[WHAT IS BEING ASKED] Show each line of the records below where the word "with" occurs.

[ENTRIES PROVIDED]
• • • • •

Lemma next_id_numbered l flags :
  tags l = numbered flags -> next_id l = stream_id (length flags).
Proof.
  intros H. apply (f_equal length) in H. unfold tags, numbered in H.
  rewrite length_fmap, length_imap in H. rewrite <- H. by destruct l.
Qed.

(** Both ends of the streams: the same identifiers, opposite directions. *)
Definition paired (c s : list (Z * Z)) : Prop := s = (fun t => (t.1, 1 - t.2)) <$> c.

Lemma numbered_paired flags : paired (numbered flags) (numbered ((fun f => 1 - f) <$> flags)).
Proof.
  unfold paired, numbered. rewrite imap_fmap, fmap_imap. by apply imap_ext.
Qed.
End Streams.

(** ** Making the streams *)

Section Making.
Context {W : Type} {posix : Posix W} {clock : Clock W} {sockets : Sockets W}
  {files : Files W} {tcpinfo : TcpInfo W} {usage : Usage W} {machine : Machine W}
  {kernel : Kernel W} {crypto : Crypto W} {terminal : Terminal W}.
Implicit Types (s : session W).

Lemma bind_some {A B} (m : prog W A) (k : A -> prog W B) s b s' :
  (m ≫= k) s = Some (b, s') -> exists a s1, m s = Some (a, s1) /\ k a s1 = Some (b, s').
Proof. unfold mbind, prog_bind. destruct (m s) as [[a s1]|]; [eauto|done]. Qed.

Lemma on_test_some {A} (f : iperf_test -> W -> option (A * iperf_test * W)) s a s' :
  on_test f s = Some (a, s') ->
  exists test w, f (ss_test s) (ss_world s) = Some (a, test, w) /\ ss_test s' = test.
Proof. unfold on_test. destruct (f _ _) as [[[b test] w]|]; [|done]. intros [= -> <-]. eauto. Qed.

(** The answer of an action, as one of [on_test']. *)
Lemma on_test'_keeps {A} (f : iperf_test -> act W (A * iperf_test)) s a s' v :
  (forall test, tests (keeps (view test)) (f test)) ->
  on_test' f s = Some (a, s') -> view (ss_test s) = v -> view (ss_test s') = v.
Proof.
  unfold on_test'. intros Hf (test & w & E & ->)%on_test_some <-. specialize (Hf (ss_test s) (ss_world s)).
  injection E as E. rewrite E in Hf. exact Hf.
Qed.

Lemma protocol_connect_keeps s r s' :
  protocol_connect s = Some (r, s') -> view (ss_test s') = view (ss_test s).
Proof.
  intros (p & s1 & [= <- <-] & H)%bind_some.
  destruct (t_protocol (ss_test s)) as [p|]; [|done].
  destruct (pr_id p =? Ptcp).
  { apply on_test_some in H as (test & w & H & ->). by apply tcp_connect_streams in H. }
  destruct (pr_id p =? Pudp); [|done].
  eapply on_test'_keeps; [|exact H|done]. intros test. apply udp_connect_streams.
Qed.

Lemma protocol_accept_keeps s r s' :
  protocol_accept s = Some (r, s') -> view (ss_test s') = view (ss_test s).
Proof.
  intros (p & s1 & [= <- <-] & H)%bind_some.
  destruct (t_protocol (ss_test s)) as [p|]; [|done].
  destruct (pr_id p =? Ptcp).
  { apply on_test_some in H as (test & w & H & ->). by apply tcp_accept_streams in H. }
  destruct (pr_id p =? Pudp); [|done].
  eapply on_test'_keeps; [|exact H|done]. intros test. apply udp_accept_streams.
Qed.

(** Programs that leave the streams alone, if they end. *)
Definition leaves {A} (m : prog W A) : Prop :=
  forall s a s', m s = Some (a, s') -> view (ss_test s') = view (ss_test s).

Lemma leaves_ret {A} (a : A) : leaves (mret a).
Proof. by intros s b s' [= _ <-]. Qed.
Lemma leaves_crash {A} : leaves (crash : prog W A).
Proof. by intros s a s'. Qed.
Lemma leaves_gets {A} (f : iperf_test -> A) : leaves (gets f).
Proof. by intros s a s' [= _ <-]. Qed.
Lemma leaves_update f : (forall t, view (f t) = view t) -> leaves (update f).
Proof. intros H s a s' [= _ <-]. apply H. Qed.
Lemma leaves_sys {A} (f : W -> A * W) : leaves (sys f).
Proof. intros s a s'. unfold sys. destruct (f _). by intros [= _ <-]. Qed.
Lemma leaves_bind {A B} (m : prog W A) (k : A -> prog W B) :
  leaves m -> (forall a, leaves (k a)) -> leaves (m ≫= k).
Proof.
  intros Hm Hk s b s' (a & s1 & H1 & H2)%bind_some. by rewrite (Hk _ _ _ _ H2), (Hm _ _ _ H1).
Qed.

Ltac leaves_steps :=
  repeat lazymatch goal with
  | |- leaves (mret _) => apply leaves_ret
  | |- leaves crash => apply leaves_crash
  | |- leaves (gets _) => apply leaves_gets
  | |- leaves (update _) => apply leaves_update; intros ?; done
  | |- leaves (sys _) => apply leaves_sys
  | |- leaves (mbind _ _) => apply leaves_bind; [|intros ?]
  | |- leaves (match ?x with _ => _ end) => destruct x
  | |- leaves (let _ := _ in _) => cbv zeta
  end.

Lemma on_new_stream_leaves i : leaves (on_new_stream i).
Proof.
  unfold on_new_stream, iperf_on_new_stream, connect_msg, line, iperf_printf, client_out, add_printf,
    formatted, timestamp, out, json_append.
  leaves_steps.
Qed.

Lemma sys_keeps {A} (f : W -> A * W) s a s' : sys f s = Some (a, s') -> ss_test s' = ss_test s.
Proof. unfold sys. destruct (f _). by intros [= _ <-]. Qed.

Lemma set_congestion_leaves lenient failed fd : leaves failed -> leaves (set_congestion lenient failed fd).
Proof.
  intros Hf. unfold set_congestion, keeping_errno, close_fd, warning, fails. leaves_steps; exact Hf.
Qed.

Lemma close_sockets_leaves sps : leaves (close_sockets sps).
Proof.
  induction sps as [|sp sps IH]; cbn [close_sockets]; unfold close_fd; leaves_steps. exact IH.
Qed.

Lemma cleanup_leaves : leaves cleanup_server.
Proof.
  unfold cleanup_server, close_fd, drop_timer. leaves_steps; try apply close_sockets_leaves;
    by intros ? ? ? [= _ <-].
Qed.

Lemma new_stream_some fd sender s r s' flags :
  new_stream fd sender s = Some (Some r, s') ->
  tags (t_streams (ss_test s)) = numbered flags ->
  tags (t_streams (ss_test s')) = numbered (flags ++ [sender]) /\
  t_num_streams (ss_test s') = t_num_streams (ss_test s).
Proof.
  unfold new_stream. intros (test & w & H & ->)%on_test_some Ht.
  apply new_stream_tags in H as [H Hn]; [|done].
  by rewrite H, Hn, Ht, numbered_snoc, (next_id_numbered _ _ Ht).
Qed.

(** The client's streams, from number [i] on. *)
Lemma create_streams_spec k i orig sender s s' flags :
  create_streams k i orig sender s = Some (0, s') ->
  tags (t_streams (ss_test s)) = numbered flags ->
  tags (t_streams (ss_test s')) = numbered (flags ++ replicate k sender) /\
  t_num_streams (ss_test s') = t_num_streams (ss_test s).
Proof.
  revert i s flags. induction k as [|k IH]; intros i s flags; cbn [create_streams replicate].
  { intros [= <-] Ht. by rewrite app_nil_r. }
  intros H Ht. apply bind_some in H as ([] & s1 & [= <-] & H).
  apply bind_some in H as (fd & s2 & H2 & H). apply protocol_connect_keeps in H2.
  destruct (fd <? 0); [done|].
  apply bind_some in H as (p & ? & [= <- <-] & H).
  apply bind_some in H as (r & s3 & H3 & H).
  assert (view (ss_test s3) = view (ss_test s2)) as Hv.
  { destruct (is_tcp _); [|by injection H3 as _ <-].
    eapply set_congestion_leaves; [|exact H3]. apply leaves_ret. }
  clear H3. rewrite H2 in Hv. injection Hv as Hs Hn. clear H2. cbn [ss_test] in Hs, Hn.
  destruct (r <? 0); [done|].
  apply bind_some in H as ([] & s4 & [= <-] & H).
  apply bind_some in H as (sp & s5 & H5 & H). destruct sp as [sp|]; [|done].
  assert (tags (t_streams (ss_test s3)) = numbered flags) as Ht3 by (by rewrite Hs).
  apply (new_stream_some _ _ _ _ _ flags) in H5 as [Ht5 Hn5];
    [|cbn [ss_test]; by destruct (nonzero sender)].
  apply bind_some in H as ([] & s6 & H6 & H). apply on_new_stream_leaves in H6.
  injection H6 as Hs6 Hn6. rewrite <- Hs6 in Ht5. rewrite <- Hn6 in Hn5.
  apply (IH _ _ (flags ++ [sender])) in H as [Ht' Hn']; [|done].
  split; [by rewrite Ht', <- app_assoc|]. rewrite Hn', Hn5. cbn [ss_test].
  destruct (nonzero sender); exact Hn.
Qed.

• • • • •

[SOLUTION FOR THIS TASK]
  repeat lazymatch goal with
  | |- leaves (match ?x with _ => _ end) => destruct x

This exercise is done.